In the entries below, count each line holding the word "unit". Answer with the total alone.

> **Data excerpts**:
*-*-*

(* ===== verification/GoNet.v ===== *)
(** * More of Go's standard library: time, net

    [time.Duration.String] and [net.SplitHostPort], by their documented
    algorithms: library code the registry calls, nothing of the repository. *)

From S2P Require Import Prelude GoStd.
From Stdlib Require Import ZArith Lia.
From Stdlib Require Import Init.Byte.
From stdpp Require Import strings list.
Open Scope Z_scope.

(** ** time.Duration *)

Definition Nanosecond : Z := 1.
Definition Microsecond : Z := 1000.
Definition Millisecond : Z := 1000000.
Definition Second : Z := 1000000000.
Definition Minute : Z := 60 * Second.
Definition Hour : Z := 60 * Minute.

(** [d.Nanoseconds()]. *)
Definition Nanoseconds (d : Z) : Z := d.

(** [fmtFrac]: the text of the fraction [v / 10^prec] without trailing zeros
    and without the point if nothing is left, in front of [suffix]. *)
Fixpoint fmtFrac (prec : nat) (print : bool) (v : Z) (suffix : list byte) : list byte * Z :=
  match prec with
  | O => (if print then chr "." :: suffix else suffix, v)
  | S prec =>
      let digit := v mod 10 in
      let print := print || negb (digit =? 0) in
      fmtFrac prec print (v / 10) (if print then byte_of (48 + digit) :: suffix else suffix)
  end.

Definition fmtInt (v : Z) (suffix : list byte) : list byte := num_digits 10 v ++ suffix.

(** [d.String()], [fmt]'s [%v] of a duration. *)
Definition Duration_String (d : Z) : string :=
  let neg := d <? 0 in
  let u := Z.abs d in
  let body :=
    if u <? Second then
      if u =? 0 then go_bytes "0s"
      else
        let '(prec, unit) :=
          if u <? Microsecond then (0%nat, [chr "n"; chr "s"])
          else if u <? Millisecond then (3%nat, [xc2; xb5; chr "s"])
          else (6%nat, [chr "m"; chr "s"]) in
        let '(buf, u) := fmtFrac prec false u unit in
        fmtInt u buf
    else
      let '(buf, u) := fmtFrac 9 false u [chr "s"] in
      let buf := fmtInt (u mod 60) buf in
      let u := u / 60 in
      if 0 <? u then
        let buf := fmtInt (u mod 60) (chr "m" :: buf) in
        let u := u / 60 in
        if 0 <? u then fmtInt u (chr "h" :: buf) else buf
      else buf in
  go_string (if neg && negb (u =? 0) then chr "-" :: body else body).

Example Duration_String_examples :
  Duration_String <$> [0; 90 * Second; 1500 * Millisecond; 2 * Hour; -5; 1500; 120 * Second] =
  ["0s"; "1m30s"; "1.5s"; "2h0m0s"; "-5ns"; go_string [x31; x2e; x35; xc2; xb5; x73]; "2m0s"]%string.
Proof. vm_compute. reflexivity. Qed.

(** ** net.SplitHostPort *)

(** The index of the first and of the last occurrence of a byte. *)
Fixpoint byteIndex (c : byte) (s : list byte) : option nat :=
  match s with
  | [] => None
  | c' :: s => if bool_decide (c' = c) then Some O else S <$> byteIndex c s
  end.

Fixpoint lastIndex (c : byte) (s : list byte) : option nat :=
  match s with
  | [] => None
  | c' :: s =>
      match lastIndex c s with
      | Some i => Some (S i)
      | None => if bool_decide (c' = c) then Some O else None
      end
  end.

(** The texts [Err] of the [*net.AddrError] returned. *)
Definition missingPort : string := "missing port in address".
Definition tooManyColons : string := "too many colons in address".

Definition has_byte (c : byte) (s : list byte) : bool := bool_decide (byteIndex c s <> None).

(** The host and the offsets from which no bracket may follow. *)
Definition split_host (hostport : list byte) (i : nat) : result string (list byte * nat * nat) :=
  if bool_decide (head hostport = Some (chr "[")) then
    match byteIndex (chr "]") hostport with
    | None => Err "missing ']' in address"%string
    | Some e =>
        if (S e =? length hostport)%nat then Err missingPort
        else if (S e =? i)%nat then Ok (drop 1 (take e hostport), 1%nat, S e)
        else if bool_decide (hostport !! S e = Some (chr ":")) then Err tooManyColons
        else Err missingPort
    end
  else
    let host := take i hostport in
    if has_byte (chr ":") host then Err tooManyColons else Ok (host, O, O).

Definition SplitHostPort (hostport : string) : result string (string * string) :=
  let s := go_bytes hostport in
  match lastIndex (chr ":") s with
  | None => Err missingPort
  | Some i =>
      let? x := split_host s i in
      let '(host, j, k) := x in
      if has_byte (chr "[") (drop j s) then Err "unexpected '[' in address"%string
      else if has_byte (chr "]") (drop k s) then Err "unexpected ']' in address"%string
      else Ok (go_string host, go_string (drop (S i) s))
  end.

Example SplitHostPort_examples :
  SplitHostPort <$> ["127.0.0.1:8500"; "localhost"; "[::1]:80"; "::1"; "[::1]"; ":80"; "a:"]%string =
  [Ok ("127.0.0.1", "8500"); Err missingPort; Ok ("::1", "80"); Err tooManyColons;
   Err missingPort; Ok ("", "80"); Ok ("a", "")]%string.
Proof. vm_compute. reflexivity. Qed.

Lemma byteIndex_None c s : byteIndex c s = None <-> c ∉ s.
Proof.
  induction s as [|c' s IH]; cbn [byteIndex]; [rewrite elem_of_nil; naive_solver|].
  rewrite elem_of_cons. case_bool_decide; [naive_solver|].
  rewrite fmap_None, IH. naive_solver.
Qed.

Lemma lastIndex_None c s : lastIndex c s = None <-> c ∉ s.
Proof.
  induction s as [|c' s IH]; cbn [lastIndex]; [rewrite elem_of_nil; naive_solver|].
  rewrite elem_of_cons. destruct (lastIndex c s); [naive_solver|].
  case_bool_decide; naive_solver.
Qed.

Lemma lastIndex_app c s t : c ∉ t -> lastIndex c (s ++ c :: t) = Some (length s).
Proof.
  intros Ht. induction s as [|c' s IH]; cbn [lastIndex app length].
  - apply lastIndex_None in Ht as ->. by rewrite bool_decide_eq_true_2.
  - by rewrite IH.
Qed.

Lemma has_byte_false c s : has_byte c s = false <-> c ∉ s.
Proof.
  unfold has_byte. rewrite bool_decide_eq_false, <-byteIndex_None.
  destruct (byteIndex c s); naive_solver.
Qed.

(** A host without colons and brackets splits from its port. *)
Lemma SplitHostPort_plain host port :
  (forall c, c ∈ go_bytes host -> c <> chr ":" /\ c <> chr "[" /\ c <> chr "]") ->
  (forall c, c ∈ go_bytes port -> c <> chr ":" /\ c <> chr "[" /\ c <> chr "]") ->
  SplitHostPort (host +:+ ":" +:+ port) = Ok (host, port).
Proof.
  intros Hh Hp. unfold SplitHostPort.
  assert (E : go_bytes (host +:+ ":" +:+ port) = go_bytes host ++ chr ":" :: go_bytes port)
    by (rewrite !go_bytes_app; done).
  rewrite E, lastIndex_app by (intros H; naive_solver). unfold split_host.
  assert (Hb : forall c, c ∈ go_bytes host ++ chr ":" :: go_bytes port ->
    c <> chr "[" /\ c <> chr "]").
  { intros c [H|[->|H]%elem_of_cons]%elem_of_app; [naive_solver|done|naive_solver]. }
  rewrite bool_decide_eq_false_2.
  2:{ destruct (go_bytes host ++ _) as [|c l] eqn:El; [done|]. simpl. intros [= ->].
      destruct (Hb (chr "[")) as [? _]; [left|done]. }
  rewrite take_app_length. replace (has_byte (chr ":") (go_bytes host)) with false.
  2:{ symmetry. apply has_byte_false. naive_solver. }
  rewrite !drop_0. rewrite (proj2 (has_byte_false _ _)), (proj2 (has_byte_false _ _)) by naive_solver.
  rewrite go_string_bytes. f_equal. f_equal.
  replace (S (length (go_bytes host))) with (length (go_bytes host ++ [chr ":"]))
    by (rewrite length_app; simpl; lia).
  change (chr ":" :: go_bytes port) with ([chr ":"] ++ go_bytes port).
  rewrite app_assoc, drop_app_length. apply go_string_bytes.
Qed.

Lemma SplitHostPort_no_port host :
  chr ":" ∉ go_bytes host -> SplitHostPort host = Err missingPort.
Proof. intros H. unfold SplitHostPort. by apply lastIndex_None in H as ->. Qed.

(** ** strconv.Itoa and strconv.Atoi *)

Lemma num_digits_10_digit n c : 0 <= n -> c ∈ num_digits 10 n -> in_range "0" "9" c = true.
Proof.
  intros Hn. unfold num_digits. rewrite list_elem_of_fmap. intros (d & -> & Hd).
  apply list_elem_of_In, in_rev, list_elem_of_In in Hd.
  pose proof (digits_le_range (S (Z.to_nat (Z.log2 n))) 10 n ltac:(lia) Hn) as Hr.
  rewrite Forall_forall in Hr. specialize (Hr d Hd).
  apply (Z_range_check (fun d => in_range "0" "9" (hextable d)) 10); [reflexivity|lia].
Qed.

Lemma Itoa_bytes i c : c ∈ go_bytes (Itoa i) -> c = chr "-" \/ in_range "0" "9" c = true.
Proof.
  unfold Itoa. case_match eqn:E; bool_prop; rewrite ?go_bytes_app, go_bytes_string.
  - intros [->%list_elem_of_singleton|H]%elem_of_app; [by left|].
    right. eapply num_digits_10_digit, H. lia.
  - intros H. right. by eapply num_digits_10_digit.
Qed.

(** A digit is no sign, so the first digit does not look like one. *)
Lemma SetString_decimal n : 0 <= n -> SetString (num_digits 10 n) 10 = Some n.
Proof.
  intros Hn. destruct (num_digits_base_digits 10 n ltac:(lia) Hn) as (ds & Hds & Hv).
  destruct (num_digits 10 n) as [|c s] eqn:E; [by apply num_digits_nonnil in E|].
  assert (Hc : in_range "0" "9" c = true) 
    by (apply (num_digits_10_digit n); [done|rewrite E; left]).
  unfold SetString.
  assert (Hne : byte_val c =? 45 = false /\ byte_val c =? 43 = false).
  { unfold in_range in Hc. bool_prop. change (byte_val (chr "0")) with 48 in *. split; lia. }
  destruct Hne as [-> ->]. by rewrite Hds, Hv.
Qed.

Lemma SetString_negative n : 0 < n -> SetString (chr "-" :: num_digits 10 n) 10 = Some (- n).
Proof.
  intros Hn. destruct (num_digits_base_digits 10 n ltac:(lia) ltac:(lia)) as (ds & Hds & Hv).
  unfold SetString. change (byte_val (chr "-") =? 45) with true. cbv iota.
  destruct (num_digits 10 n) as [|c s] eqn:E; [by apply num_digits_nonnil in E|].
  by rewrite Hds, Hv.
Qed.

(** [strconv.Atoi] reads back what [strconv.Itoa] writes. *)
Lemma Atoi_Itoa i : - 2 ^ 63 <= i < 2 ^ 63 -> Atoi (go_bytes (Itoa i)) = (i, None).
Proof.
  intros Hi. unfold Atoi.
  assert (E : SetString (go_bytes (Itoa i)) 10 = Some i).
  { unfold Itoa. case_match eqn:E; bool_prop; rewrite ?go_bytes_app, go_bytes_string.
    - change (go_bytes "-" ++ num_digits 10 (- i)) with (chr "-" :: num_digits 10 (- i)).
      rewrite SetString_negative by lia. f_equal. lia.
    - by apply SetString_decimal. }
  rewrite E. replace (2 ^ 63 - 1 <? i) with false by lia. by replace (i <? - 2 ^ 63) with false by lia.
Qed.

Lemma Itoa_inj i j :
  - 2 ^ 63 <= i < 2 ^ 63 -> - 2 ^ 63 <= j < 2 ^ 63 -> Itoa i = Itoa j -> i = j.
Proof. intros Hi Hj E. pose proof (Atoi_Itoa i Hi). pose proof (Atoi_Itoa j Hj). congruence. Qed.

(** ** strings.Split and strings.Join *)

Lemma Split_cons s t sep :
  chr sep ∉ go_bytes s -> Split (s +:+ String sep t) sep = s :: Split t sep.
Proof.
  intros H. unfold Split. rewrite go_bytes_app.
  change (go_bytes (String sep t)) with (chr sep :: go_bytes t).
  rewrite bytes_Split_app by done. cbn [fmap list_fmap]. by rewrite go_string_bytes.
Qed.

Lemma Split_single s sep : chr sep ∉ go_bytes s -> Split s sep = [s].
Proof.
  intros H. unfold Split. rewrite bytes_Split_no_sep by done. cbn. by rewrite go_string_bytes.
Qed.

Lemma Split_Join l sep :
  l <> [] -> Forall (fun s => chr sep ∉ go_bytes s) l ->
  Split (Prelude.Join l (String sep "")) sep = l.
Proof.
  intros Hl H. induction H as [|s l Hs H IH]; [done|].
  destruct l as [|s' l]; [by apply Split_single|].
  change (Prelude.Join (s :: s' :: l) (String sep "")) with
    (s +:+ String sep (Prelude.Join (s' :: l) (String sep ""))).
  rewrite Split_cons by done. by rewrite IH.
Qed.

*-*-*

> **REPLY TO THE TASK**: 2